第6章 赤司征十郎編
貴様は何者だ。
何故部活にいる。
―僕はアリサが嫌いだった―
マネジャーが選手に注意をして良いと勘違いしているようだね。
気違いにもほどがある。
そもそも僕には、助けなど必要無い。
何もかも見透せる。
僕を侮辱しているのか?
僕は君とは違う。
僕に逆らうなら、容赦はしない。
たとえ女でも……
「ごっごめんなさい…赤司くん」
キツイ言葉をいとも簡単に浴びせてしまう僕でさえ、最近はアリサのうるうるする目にためらってしまう。

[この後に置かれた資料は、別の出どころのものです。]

Example mount_with_network_down :
  RoleInfo.role
    (roleInfo (state (snd (detectRoleFlow netDown initialState initialWorld))))
  = "guest"
  /\ requests (snd (detectRoleFlow netDown initialState initialWorld))
     = [GetIpify; PostDetect "203.0.173.5"].
Proof. split; reflexivity. Qed.

Example mount_with_admin_answer :
  let net := netUp (Some "10.0.0.7") 200
               (Data.mk (Some "Admin") None (Some "u1") None) in
  let w := snd (detectRoleFlow net initialState initialWorld) in
  roleInfo (state w)
  = RoleInfo.mk "Admin" (Some "10.0.0.7") (Some "u1") (Some "")
  /\ history (snd (handleAdminNavigate (state w) w)) = ["/admin"].
Proof. split; reflexivity. Qed.

(** ** Role detection *)

(** C1. Whatever the IP submitted and whatever the state before, when the
    role-detection call fails (the request is rejected, the status is not
    2xx, or the body cannot be parsed) [callDetectEndpoint] completes
    without raising, the role is ["guest"], the source is the IP that was
    attempted, and the error banner is set. *)
Theorem callDetectEndpoint_failure (net : Network) (ip : string) (w : World)
  (Hfail : detectFailure (detect net ip) = true) :
  fst (callDetectEndpoint net ip w) = Ok tt
  /\ RoleInfo.role (roleInfo (state (snd (callDetectEndpoint net ip w))))
     = "guest"
  /\ RoleInfo.source (roleInfo (state (snd (callDetectEndpoint net ip w))))
     = Some ip
  /\ error (state (snd (callDetectEndpoint net ip w))) = Some DETECT_FAILED
  /\ requests (snd (callDetectEndpoint net ip w))
     = requests w ++ [PostDetect ip].
Proof.
  unfold detectFailure in Hfail.
  unfold callDetectEndpoint. run_handler.
  destruct (detect net ip) as [| r]; simpl.
  - repeat split.
  - destruct (Res.ok r); simpl in *.
    + destruct (Res.json r); simpl; try discriminate. repeat split.
    + repeat split.
Qed.

Lemma callDetectEndpoint_failure_witness :
  detectFailure (detect (netUp None 503 (Data.mk None None None None)) "198.51.100.4") = true
  /\ RoleInfo.source
       (roleInfo (state (snd (callDetectEndpoint
          (netUp None 503 (Data.mk None None None None))
          "198.51.100.4" initialWorld))))
     = Some "198.51.100.4".
Proof.
  split; [reflexivity |].
  apply (callDetectEndpoint_failure
           (netUp None 503 (Data.mk None None None None))
           "198.51.100.4" initialWorld).
  reflexivity.
Defined.

Lemma detectCalls_app (l1 l2 : list Request) :
  detectCalls (l1 ++ l2) = detectCalls l1 ++ detectCalls l2.
Proof.
  induction l1 as [| x l1 IH]; [reflexivity |].
  destruct x; simpl; now rewrite IH.
Qed.

(** [callDetectEndpoint] never raises and sends exactly one request. *)
Lemma callDetectEndpoint_runs (net : Network) (ip : string) (w : World) :
  exists w',
    callDetectEndpoint net ip w = (Ok tt, w')
    /\ requests w' = requests w ++ [PostDetect ip].
Proof.
  unfold callDetectEndpoint. run_handler.
  destruct (detect net ip) as [| r]; simpl.
  - eexists; split; reflexivity.
  - destruct (Res.ok r); simpl.
    + destruct (Res.json r); simpl; eexists; split; reflexivity.
    + eexists; split; reflexivity.
Qed.

(** C2. On the automatic path, whatever the IP lookup does (the request is
    rejected, the answer is not ok, the body cannot be parsed, is [null],
    or has no usable [ip] field), [detectRoleFlow] completes without
    raising and sends exactly one role-detection request; that request
    carries the looked-up address when there is one and ["203.0.173.5"]
    otherwise. *)
Theorem detectRoleFlow_automatic (net : Network) (s : HomeState) (w : World)
  (Hauto : automatic s = true) :
  fst (detectRoleFlow net s w) = Ok tt
  /\ detectCalls (requests (snd (detectRoleFlow net s w)))
     = detectCalls (requests w)
       ++ [JS.nullish (lookupAddress (ipify net)) FALLBACK_IP]
  /\ (ipify net = NetworkError -> lookupAddress (ipify net) = None)
  /\ (forall r, ipify net = Responded r -> Res.ok r = false ->
        lookupAddress (ipify net) = None)
  /\ (forall r d, ipify net = Responded r ->
        Res.json r = Res.JsonObject d -> IpData.ip d = None ->
        lookupAddress (ipify net) = None).
Proof.
  unfold automatic in Hauto. apply negb_true_iff in Hauto.
  rewrite <- and_assoc. split.
  2: { split; [intros -> | split; [intros r -> Hok | intros r d -> Hj Hd]].
       - reflexivity.
       - simpl. now rewrite Hok.
       - simpl. rewrite Hj, Hd. now destruct (Res.ok r). }
  unfold detectRoleFlow. run_handler. rewrite Hauto.
  destruct (ipify net) as [| r]; simpl.
  2: destruct (Res.ok r); simpl.
  2: destruct (Res.json r) as [| | d]; simpl.
  4: destruct (IpData.ip d) as [adr |]; simpl.
  4: unfold JS.or_else; destruct (JS.truthy adr) eqn:Hs; simpl; rewrite ?Hs;
     simpl.
  all: match goal with
       | |- context [callDetectEndpoint ?n ?i ?w1] =>
           destruct (callDetectEndpoint_runs n i w1) as (w' & Hrun & Hreq);
           simpl in Hreq; rewrite Hrun; simpl; rewrite Hreq
       end.
  all: rewrite !detectCalls_app; simpl; rewrite ?app_nil_r.
  all: split; reflexivity.
Qed.

Lemma detectRoleFlow_automatic_witness :
  automatic initialState = true
  /\ detectCalls
       (requests (snd (detectRoleFlow netDown initialState initialWorld)))
     = ["203.0.173.5"].
Proof.
  split; [reflexivity |].
  exact (proj1 (proj2 (detectRoleFlow_automatic netDown initialState
                         initialWorld eq_refl))).
Defined.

僕に失敗した事で怒られると思っているアリサには、可愛い、愛しい瞳にうっすらと涙が浮かぶ。
僕は恐れられているんだね。
アリサは少なくとも僕を好いてくれて無いのだろうな。
びくびくしているのを見ていると、萎えてしまう。
別に…それが解決策なら問題ない。
ほっと漏れる息の傍らで僕は…
アリサ……僕は君が好きでたまらないよ。
けど、僕だって恐いんだ。
アリサに裏切られる……いや、嫌われるなんて思いたくない。
僕は、アリサに“勝つ”。
僕の想いは敗北しない。
たとえアリサでも。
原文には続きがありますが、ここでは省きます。